» **ABOUT THIS EXERCISE**:
Filter the entries, keeping every line with the string "fields".

» **DATA FOR THE TASK**:

>>>>

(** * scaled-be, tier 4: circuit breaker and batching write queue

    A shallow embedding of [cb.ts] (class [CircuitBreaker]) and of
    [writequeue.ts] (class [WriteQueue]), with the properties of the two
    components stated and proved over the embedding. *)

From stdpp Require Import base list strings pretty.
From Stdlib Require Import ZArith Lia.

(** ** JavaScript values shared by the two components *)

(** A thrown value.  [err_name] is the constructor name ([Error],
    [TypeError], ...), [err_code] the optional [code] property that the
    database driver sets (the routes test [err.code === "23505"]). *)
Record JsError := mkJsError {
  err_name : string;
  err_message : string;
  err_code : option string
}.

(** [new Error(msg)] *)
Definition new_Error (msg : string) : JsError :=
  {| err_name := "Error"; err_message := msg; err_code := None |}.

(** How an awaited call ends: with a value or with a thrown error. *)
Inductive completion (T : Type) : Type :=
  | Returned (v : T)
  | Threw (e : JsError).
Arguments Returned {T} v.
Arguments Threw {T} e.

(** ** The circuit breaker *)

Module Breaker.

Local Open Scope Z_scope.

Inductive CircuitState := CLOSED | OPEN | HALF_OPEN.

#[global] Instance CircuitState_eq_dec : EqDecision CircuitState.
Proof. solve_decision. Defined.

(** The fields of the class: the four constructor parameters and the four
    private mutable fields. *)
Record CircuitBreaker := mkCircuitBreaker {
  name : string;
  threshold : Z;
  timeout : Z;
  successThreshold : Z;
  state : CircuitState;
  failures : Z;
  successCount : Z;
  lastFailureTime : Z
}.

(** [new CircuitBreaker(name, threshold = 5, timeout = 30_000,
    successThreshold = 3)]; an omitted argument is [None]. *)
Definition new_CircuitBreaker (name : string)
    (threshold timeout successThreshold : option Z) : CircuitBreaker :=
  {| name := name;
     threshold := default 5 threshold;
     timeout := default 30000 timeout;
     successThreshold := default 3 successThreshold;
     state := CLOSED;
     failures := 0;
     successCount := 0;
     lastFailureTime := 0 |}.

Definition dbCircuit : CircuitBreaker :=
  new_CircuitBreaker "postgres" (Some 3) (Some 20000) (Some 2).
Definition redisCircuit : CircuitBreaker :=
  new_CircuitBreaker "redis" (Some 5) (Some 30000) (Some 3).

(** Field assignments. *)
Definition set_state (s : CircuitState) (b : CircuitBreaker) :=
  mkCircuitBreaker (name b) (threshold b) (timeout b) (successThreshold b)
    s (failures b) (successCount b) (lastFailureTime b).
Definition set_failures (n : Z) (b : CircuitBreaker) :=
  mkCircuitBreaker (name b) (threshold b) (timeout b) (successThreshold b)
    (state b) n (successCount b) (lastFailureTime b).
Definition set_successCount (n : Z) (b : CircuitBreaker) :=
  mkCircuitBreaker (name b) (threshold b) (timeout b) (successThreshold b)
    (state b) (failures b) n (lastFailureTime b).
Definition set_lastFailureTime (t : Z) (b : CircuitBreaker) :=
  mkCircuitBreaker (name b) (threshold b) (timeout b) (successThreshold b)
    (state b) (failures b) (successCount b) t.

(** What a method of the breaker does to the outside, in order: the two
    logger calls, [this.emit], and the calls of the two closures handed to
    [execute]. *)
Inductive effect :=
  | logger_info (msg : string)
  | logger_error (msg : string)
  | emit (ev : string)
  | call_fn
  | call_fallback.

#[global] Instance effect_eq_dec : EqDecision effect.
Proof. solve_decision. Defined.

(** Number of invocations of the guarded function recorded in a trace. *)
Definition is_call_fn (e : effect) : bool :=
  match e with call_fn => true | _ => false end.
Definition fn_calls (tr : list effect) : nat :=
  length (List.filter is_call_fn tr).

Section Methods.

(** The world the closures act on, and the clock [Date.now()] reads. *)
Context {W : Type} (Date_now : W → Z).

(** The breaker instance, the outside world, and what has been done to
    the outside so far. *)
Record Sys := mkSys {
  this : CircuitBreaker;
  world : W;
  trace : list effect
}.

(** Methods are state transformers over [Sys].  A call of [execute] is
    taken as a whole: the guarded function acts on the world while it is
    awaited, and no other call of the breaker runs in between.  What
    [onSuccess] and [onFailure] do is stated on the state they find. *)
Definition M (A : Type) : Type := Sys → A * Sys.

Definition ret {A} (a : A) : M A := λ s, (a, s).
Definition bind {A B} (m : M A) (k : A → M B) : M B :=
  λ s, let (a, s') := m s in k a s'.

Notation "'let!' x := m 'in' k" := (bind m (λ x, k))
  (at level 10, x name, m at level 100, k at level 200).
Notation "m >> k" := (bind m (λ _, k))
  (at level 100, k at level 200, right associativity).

<<<<

» **RESPONSE**:
(** The fields of the class: the four constructor parameters and the four
    private mutable fields. *)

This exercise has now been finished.